__Working data__:

(** * Multi-tenant SaaS platform: tenant isolation, usage metering, billing
      and onboarding

    A shallow embedding of the Python services and Lambda handlers of the
    platform, one module for each class or handler file:

    - [utils/metrics.py]: [MetricsCollector];
    - [lambda/tenant_management/tenant_service.py] and [handler.py]:
      [TenantService], [TenantHandler];
    - [lambda/billing/billing_service.py] and [handler.py]:
      [BillingService], [BillingHandler];
    - [lambda/onboarding/onboarding_service.py] and [handler.py]:
      [OnboardingService], [OnboardingHandler].

    Python code runs in a state-and-exception monad over a [World] that holds
    the managed services the code talks to through boto3 (the two DynamoDB
    tables, the SQS queue, the Cognito user pool, the CloudWatch metrics) and
    a trace of the calls made to them.  What those services do on a call is
    not code of the repository; it is fixed by an [Env]: each service either
    works or raises a client error with a given text.

    Conventions of the embedding:
    - [try: ... except Exception as e: ...] is [try_except];
    - [d[k]] on a missing key raises [KeyError], [d.get(k, default)] does not;
    - a name a module uses without importing it raises [NameError] when the
      expression is evaluated ([resolve]);
    - logger calls have no effect on results and are left out;
    - a number attribute of a DynamoDB item ([{"N": ...}]) is an exact
      rational (the limits of DynamoDB on digits and magnitude are left out),
      a Python [int] is an integer and a Python [float] is an IEEE 754
      binary64 number ([spec_float] with 53 bits of precision);
    - a request body is the JSON object [json.loads] decodes, a response body
      the object [json.dumps] encodes. *)

From Stdlib Require Import ZArith QArith Qabs Ascii String DecimalString List Permutation Lia.
From Stdlib Require Import SpecFloat.
From stdpp Require Import base option gmap strings list fin_maps.

Local Open Scope string_scope.
Local Open Scope Z_scope.

(** ** Python values and exceptions *)

Inductive Exception :=
| ValueError (msg : string)
| KeyError (key : string)
| NameError (name : string)
| OverflowError (msg : string)
| ClientError (msg : string).

(** [str(e)] *)
Definition str (e : Exception) : string :=
  match e with
  | ValueError msg => msg
  | KeyError key => "'" ++ key ++ "'"
  | NameError name => "name '" ++ name ++ "' is not defined"
  | OverflowError msg => msg
  | ClientError msg => msg
  end.

Inductive Result (A : Type) :=
| Ok (a : A)
| Raise (e : Exception).
Arguments Ok {A} a.
Arguments Raise {A} e.

(** [needle in hay] on strings *)
Fixpoint contains (needle hay : string) : bool :=
  String.prefix needle hay ||
  match hay with
  | EmptyString => false
  | String _ rest => contains needle rest
  end.

(** Integer literals: an optional sign followed by at least one decimal
    digit.  [int] is [int(s)] of Python on the string of a number attribute
    (Python also accepts blanks around the literal and underscores between
    digits, which a number attribute cannot hold). *)
Definition digit (c : ascii) : option Z :=
  let n := Z.of_nat (nat_of_ascii c) in
  if (48 <=? n) && (n <=? 57) then Some (n - 48) else None.

Fixpoint digits (acc : Z) (s : string) : option Z :=
  match s with
  | EmptyString => Some acc
  | String c rest =>
      match digit c with
      | Some d => digits (10 * acc + d) rest
      | None => None
      end
  end.

Definition int (s : string) : option Z :=
  match s with
  | EmptyString => None
  | String "-" EmptyString => None
  | String "+" EmptyString => None
  | String "-" rest => Z.opp <$> digits 0 rest
  | String "+" rest => digits 0 rest
  | _ => digits 0 s
  end.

__Problem__:
After locating the line that contains "Definition int (s", print that line and every one after it through the last line of the listing, exactly.

__Exercise solution__:
Definition int (s : string) : option Z :=
  match s with
  | EmptyString => None
  | String "-" EmptyString => None
  | String "+" EmptyString => None
  | String "-" rest => Z.opp <$> digits 0 rest
  | String "+" rest => digits 0 rest
  | _ => digits 0 s
  end.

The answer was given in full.